Saved entries:
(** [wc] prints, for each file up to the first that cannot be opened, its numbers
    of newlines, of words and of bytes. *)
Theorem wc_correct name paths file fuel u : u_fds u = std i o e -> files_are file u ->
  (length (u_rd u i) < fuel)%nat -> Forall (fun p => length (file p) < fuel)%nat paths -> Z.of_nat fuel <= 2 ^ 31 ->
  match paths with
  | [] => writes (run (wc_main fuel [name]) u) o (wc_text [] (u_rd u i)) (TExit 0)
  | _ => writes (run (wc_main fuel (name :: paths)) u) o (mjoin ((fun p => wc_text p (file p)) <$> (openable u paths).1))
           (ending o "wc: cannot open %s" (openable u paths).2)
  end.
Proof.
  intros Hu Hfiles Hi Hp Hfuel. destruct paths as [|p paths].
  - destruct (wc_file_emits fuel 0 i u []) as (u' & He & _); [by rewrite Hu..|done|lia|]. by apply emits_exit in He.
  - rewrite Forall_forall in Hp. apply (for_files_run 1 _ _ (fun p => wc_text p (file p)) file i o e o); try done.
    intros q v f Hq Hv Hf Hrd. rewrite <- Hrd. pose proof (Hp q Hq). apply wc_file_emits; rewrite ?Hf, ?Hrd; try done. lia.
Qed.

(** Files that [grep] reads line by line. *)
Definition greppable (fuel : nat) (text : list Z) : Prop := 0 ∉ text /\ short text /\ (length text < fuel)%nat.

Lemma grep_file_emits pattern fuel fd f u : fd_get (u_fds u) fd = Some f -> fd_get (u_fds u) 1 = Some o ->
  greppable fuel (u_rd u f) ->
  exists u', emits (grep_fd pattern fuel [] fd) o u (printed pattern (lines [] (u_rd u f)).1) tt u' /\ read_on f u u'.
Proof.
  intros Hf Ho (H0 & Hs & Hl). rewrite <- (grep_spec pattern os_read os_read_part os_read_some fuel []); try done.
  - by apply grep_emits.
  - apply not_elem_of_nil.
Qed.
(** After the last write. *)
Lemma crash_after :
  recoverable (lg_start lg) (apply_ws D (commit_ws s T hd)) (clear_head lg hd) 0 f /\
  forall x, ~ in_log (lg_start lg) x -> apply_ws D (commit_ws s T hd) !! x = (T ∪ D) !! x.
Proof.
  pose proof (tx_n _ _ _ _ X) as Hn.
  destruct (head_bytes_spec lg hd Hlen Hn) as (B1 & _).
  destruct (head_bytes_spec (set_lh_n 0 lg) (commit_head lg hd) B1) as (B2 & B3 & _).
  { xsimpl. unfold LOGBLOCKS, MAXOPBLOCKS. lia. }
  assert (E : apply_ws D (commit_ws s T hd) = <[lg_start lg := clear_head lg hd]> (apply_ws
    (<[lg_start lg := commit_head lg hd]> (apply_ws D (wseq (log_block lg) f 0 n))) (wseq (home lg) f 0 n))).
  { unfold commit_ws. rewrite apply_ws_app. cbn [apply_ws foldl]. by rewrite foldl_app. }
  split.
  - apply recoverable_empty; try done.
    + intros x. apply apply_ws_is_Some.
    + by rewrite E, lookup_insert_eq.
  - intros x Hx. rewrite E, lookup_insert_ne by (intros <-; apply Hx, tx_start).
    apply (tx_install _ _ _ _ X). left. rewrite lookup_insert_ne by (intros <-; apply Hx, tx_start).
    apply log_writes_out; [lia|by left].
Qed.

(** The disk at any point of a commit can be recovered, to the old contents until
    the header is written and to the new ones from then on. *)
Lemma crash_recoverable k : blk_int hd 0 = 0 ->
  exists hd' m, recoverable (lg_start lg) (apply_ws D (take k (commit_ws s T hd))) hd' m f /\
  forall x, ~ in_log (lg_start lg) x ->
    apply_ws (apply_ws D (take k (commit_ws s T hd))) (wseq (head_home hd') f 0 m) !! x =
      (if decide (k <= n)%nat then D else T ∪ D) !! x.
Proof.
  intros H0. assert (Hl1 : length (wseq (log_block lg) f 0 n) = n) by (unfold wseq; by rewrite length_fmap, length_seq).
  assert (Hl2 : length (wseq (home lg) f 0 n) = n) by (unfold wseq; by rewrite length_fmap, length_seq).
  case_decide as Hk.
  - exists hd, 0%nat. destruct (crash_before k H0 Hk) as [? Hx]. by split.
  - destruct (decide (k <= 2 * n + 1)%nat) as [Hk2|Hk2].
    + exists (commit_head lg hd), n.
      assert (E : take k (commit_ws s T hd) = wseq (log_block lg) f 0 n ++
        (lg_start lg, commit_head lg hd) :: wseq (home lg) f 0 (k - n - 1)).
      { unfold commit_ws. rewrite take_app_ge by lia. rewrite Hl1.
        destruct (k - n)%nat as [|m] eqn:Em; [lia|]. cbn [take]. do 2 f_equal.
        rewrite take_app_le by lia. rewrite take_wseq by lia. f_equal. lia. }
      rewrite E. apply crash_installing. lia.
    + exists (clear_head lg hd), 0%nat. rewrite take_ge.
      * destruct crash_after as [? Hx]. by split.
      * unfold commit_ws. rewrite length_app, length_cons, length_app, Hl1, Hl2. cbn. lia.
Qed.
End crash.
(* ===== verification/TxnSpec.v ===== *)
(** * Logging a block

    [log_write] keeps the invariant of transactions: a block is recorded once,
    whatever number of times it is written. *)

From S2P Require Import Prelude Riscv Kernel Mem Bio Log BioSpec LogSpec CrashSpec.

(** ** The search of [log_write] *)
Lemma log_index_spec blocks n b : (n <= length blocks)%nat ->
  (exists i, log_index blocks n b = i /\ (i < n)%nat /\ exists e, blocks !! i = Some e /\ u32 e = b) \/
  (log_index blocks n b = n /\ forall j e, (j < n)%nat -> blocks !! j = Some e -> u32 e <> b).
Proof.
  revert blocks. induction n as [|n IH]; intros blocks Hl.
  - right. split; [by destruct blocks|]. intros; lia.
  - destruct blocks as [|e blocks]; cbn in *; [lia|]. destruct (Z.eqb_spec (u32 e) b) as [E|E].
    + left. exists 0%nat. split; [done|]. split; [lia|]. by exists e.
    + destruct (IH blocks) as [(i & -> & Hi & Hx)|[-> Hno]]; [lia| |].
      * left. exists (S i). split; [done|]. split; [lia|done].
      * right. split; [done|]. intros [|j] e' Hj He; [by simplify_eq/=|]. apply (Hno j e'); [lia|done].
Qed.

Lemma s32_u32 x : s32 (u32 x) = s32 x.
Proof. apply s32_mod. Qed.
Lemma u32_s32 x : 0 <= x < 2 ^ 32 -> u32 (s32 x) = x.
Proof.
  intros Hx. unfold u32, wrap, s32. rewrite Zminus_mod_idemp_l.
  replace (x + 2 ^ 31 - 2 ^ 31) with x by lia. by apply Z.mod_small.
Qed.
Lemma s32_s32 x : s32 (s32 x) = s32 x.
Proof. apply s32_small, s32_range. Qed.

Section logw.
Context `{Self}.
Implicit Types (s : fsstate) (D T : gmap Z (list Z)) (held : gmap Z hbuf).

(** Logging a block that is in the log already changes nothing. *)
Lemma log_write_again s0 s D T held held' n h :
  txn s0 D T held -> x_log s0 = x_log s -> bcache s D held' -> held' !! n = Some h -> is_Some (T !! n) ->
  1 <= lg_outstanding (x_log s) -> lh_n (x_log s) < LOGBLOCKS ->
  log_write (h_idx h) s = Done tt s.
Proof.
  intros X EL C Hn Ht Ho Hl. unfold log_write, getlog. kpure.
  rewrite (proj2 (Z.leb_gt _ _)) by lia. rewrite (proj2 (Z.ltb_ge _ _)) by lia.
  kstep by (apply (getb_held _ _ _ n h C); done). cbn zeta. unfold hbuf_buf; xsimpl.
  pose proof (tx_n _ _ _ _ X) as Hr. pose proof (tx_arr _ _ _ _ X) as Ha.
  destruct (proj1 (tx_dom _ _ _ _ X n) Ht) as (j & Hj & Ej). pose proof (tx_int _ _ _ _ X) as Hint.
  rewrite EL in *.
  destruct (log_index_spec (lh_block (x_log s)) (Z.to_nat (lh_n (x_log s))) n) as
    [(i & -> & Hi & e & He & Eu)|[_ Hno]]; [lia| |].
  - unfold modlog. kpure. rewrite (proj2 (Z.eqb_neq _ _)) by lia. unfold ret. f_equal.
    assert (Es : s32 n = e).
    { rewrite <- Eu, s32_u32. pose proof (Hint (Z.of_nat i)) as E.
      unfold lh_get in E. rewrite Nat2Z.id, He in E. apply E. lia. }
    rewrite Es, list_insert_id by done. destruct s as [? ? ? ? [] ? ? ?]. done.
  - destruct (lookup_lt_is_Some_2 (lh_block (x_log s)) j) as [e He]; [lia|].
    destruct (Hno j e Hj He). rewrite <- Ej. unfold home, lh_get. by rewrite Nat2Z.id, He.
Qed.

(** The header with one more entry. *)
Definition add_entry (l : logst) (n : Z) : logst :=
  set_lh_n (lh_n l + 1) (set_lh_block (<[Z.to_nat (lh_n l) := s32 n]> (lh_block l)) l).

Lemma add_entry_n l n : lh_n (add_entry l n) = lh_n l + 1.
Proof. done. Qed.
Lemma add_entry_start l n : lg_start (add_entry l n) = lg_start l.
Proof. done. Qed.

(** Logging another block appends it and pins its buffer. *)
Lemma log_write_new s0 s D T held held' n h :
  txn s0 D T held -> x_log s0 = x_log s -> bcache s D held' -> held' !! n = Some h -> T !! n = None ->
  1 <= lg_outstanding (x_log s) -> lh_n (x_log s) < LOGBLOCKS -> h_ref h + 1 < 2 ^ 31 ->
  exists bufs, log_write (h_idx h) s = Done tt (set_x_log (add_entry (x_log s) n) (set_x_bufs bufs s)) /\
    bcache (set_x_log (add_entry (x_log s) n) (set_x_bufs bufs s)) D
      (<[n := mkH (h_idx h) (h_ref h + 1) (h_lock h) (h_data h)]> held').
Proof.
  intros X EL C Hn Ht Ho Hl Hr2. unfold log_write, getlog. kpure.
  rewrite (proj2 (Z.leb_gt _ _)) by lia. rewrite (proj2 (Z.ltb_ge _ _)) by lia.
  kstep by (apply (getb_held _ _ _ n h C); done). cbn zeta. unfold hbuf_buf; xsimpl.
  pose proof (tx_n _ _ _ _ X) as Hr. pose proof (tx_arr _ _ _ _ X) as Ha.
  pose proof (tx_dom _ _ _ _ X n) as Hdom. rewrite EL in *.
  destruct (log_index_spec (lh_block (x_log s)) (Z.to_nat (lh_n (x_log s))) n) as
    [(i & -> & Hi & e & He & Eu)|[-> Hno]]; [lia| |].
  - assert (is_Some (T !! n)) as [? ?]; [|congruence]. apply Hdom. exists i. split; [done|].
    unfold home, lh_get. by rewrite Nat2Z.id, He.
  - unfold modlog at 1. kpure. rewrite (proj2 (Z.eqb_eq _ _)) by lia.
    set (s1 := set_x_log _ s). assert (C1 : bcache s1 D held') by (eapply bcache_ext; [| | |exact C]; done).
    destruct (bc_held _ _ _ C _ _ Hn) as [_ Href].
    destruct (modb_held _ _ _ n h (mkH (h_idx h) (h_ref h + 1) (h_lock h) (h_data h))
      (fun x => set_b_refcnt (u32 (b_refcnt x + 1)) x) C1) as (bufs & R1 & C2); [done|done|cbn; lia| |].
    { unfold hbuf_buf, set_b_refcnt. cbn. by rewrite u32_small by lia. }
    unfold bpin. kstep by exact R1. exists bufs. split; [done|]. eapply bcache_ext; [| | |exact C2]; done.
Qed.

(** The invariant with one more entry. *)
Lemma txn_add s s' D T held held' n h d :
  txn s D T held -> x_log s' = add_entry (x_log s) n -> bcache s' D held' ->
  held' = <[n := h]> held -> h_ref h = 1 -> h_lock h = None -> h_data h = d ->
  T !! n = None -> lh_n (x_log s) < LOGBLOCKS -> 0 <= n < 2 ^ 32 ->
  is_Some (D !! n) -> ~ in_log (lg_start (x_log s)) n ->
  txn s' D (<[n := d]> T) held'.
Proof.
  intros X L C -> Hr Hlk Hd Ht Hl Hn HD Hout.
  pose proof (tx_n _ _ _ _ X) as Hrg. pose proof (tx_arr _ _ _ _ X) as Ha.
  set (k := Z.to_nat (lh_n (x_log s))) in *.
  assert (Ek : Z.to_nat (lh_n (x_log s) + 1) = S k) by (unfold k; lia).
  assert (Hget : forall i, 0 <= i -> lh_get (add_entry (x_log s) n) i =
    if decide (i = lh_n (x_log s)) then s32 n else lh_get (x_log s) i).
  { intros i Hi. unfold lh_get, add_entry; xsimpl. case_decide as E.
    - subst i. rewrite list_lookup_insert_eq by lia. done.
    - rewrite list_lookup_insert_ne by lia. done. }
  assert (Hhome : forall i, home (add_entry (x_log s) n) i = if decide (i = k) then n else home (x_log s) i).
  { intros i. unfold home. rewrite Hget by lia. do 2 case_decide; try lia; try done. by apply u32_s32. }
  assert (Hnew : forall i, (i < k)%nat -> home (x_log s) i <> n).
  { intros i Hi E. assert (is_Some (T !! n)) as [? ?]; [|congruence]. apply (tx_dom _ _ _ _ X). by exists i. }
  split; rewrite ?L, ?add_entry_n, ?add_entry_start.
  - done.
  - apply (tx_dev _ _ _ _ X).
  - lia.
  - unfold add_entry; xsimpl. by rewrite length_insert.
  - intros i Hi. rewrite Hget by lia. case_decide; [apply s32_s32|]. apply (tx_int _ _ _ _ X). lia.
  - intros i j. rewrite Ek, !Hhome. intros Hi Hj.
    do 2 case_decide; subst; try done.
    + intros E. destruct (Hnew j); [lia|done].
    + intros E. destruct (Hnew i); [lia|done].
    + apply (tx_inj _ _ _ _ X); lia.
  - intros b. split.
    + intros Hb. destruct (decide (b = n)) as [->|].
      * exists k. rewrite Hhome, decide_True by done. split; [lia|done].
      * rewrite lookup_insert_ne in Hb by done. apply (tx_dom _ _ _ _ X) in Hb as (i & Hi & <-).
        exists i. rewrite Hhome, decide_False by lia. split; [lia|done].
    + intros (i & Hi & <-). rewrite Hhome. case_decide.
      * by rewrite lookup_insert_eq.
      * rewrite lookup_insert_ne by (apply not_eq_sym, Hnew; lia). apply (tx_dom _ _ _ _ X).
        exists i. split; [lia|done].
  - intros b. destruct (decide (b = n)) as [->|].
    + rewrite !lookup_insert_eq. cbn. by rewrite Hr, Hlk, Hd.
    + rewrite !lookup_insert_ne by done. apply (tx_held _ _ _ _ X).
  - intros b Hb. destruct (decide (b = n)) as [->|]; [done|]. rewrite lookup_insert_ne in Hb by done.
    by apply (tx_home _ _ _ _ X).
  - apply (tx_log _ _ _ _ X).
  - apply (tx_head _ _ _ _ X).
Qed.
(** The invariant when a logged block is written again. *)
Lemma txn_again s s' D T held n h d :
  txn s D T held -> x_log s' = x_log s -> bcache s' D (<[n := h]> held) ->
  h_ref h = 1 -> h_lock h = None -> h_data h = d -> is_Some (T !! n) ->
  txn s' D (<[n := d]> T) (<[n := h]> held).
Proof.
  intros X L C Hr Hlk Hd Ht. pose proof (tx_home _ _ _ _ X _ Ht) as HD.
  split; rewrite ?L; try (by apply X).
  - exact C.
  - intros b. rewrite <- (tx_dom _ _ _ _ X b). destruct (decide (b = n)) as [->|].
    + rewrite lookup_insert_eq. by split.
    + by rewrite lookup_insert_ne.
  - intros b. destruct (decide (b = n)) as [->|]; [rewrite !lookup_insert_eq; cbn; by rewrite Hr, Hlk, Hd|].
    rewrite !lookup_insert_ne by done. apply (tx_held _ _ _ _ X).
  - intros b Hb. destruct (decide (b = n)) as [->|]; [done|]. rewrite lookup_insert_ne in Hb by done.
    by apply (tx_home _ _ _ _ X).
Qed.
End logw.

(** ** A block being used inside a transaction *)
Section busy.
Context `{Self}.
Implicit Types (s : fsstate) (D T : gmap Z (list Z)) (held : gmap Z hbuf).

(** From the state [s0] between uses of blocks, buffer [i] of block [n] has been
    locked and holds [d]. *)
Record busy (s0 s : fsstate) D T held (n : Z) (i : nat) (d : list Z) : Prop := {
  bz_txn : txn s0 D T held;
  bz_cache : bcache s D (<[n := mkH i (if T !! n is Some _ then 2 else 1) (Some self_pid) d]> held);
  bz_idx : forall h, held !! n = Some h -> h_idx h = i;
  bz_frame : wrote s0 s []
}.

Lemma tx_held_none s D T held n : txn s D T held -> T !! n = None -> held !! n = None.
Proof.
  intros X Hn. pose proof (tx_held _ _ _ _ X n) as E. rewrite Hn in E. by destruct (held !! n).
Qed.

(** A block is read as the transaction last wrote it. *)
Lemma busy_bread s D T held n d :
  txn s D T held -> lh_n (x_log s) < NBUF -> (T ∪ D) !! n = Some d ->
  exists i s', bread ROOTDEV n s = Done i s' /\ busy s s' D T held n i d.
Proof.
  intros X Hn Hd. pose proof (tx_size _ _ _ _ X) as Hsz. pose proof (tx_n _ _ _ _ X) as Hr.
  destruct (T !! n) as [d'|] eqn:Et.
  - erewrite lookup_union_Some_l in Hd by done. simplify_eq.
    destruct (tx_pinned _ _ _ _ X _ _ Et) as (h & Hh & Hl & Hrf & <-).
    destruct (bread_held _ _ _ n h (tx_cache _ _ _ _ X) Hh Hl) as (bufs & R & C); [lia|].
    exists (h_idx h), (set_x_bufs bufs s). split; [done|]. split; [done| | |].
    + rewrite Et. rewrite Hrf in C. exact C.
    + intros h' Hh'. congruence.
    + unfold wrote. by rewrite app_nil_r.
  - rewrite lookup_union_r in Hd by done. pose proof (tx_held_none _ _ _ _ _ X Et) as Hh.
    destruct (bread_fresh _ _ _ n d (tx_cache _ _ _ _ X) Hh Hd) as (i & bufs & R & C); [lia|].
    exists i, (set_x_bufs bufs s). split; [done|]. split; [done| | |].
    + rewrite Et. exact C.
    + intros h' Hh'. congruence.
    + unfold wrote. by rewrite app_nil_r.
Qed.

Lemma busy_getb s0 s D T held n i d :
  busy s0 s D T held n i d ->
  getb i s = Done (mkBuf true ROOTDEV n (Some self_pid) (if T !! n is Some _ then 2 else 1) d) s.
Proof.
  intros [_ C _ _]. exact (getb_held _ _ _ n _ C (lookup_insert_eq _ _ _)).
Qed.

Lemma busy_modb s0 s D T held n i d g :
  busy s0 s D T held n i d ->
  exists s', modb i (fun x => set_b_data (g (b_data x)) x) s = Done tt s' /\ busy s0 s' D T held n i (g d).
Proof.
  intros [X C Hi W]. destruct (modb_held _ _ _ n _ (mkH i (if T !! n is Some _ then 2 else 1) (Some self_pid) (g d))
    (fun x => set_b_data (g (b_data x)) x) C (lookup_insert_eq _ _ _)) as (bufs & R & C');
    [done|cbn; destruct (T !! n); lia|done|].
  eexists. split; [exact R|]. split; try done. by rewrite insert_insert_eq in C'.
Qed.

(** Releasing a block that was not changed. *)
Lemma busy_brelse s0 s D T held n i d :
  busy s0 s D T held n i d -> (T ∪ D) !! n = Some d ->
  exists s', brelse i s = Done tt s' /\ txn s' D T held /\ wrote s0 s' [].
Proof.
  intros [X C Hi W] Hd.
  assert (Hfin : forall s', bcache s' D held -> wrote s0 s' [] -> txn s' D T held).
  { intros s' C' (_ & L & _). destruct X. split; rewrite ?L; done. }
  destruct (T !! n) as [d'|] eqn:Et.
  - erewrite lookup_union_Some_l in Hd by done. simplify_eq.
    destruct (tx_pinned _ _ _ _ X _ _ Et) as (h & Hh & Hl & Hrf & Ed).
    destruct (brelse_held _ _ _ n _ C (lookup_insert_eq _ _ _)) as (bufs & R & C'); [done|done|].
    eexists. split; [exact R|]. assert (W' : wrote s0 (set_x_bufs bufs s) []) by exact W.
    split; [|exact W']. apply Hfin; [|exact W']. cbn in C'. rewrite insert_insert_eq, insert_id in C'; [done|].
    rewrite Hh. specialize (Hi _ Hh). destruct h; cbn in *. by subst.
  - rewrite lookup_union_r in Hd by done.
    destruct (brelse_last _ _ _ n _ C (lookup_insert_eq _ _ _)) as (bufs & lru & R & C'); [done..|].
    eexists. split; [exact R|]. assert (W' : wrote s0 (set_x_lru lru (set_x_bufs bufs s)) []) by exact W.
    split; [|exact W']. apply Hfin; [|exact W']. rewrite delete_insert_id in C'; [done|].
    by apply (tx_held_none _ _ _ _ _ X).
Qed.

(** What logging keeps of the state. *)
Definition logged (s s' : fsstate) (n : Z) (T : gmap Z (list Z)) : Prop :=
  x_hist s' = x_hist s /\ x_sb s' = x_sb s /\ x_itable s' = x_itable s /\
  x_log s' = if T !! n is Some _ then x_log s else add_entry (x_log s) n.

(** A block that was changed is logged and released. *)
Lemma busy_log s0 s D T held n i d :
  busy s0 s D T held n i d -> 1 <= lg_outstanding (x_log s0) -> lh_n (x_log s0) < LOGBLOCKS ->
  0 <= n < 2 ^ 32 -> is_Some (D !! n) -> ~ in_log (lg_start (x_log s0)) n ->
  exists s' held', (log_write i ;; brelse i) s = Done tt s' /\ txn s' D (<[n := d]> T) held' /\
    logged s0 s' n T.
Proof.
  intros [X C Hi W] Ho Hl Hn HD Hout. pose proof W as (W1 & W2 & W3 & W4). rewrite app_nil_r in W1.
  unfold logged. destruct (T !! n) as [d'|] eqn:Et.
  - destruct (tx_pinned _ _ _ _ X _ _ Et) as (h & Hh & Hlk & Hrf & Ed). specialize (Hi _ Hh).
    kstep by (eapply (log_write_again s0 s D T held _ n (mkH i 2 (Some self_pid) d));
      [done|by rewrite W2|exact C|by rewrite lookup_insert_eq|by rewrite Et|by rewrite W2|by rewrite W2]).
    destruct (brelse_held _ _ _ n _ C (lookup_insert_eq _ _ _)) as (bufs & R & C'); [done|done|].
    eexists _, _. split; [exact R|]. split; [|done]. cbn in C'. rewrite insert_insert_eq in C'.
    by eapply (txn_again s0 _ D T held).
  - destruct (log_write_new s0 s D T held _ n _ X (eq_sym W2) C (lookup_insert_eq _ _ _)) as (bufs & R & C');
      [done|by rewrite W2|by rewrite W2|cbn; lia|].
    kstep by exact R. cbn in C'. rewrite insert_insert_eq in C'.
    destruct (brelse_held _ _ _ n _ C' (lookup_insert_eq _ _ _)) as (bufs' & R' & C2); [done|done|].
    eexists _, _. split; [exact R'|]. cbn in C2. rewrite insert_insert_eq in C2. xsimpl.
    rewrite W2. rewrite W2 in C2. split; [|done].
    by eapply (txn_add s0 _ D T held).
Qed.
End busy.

*WORK INSTRUCTIONS*
Could you return exactly the lines above from the line with "set_lh_n (lh_n l" to the line with "- unfold modlog at", both included, and nothing else?

*EXERCISE ANSWER*
  set_lh_n (lh_n l + 1) (set_lh_block (<[Z.to_nat (lh_n l) := s32 n]> (lh_block l)) l).

Lemma add_entry_n l n : lh_n (add_entry l n) = lh_n l + 1.
Proof. done. Qed.
Lemma add_entry_start l n : lg_start (add_entry l n) = lg_start l.
Proof. done. Qed.

(** Logging another block appends it and pins its buffer. *)
Lemma log_write_new s0 s D T held held' n h :
  txn s0 D T held -> x_log s0 = x_log s -> bcache s D held' -> held' !! n = Some h -> T !! n = None ->
  1 <= lg_outstanding (x_log s) -> lh_n (x_log s) < LOGBLOCKS -> h_ref h + 1 < 2 ^ 31 ->
  exists bufs, log_write (h_idx h) s = Done tt (set_x_log (add_entry (x_log s) n) (set_x_bufs bufs s)) /\
    bcache (set_x_log (add_entry (x_log s) n) (set_x_bufs bufs s)) D
      (<[n := mkH (h_idx h) (h_ref h + 1) (h_lock h) (h_data h)]> held').
Proof.
  intros X EL C Hn Ht Ho Hl Hr2. unfold log_write, getlog. kpure.
  rewrite (proj2 (Z.leb_gt _ _)) by lia. rewrite (proj2 (Z.ltb_ge _ _)) by lia.
  kstep by (apply (getb_held _ _ _ n h C); done). cbn zeta. unfold hbuf_buf; xsimpl.
  pose proof (tx_n _ _ _ _ X) as Hr. pose proof (tx_arr _ _ _ _ X) as Ha.
  pose proof (tx_dom _ _ _ _ X n) as Hdom. rewrite EL in *.
  destruct (log_index_spec (lh_block (x_log s)) (Z.to_nat (lh_n (x_log s))) n) as
    [(i & -> & Hi & e & He & Eu)|[-> Hno]]; [lia| |].
  - assert (is_Some (T !! n)) as [? ?]; [|congruence]. apply Hdom. exists i. split; [done|].
    unfold home, lh_get. by rewrite Nat2Z.id, He.
  - unfold modlog at 1. kpure. rewrite (proj2 (Z.eqb_eq _ _)) by lia.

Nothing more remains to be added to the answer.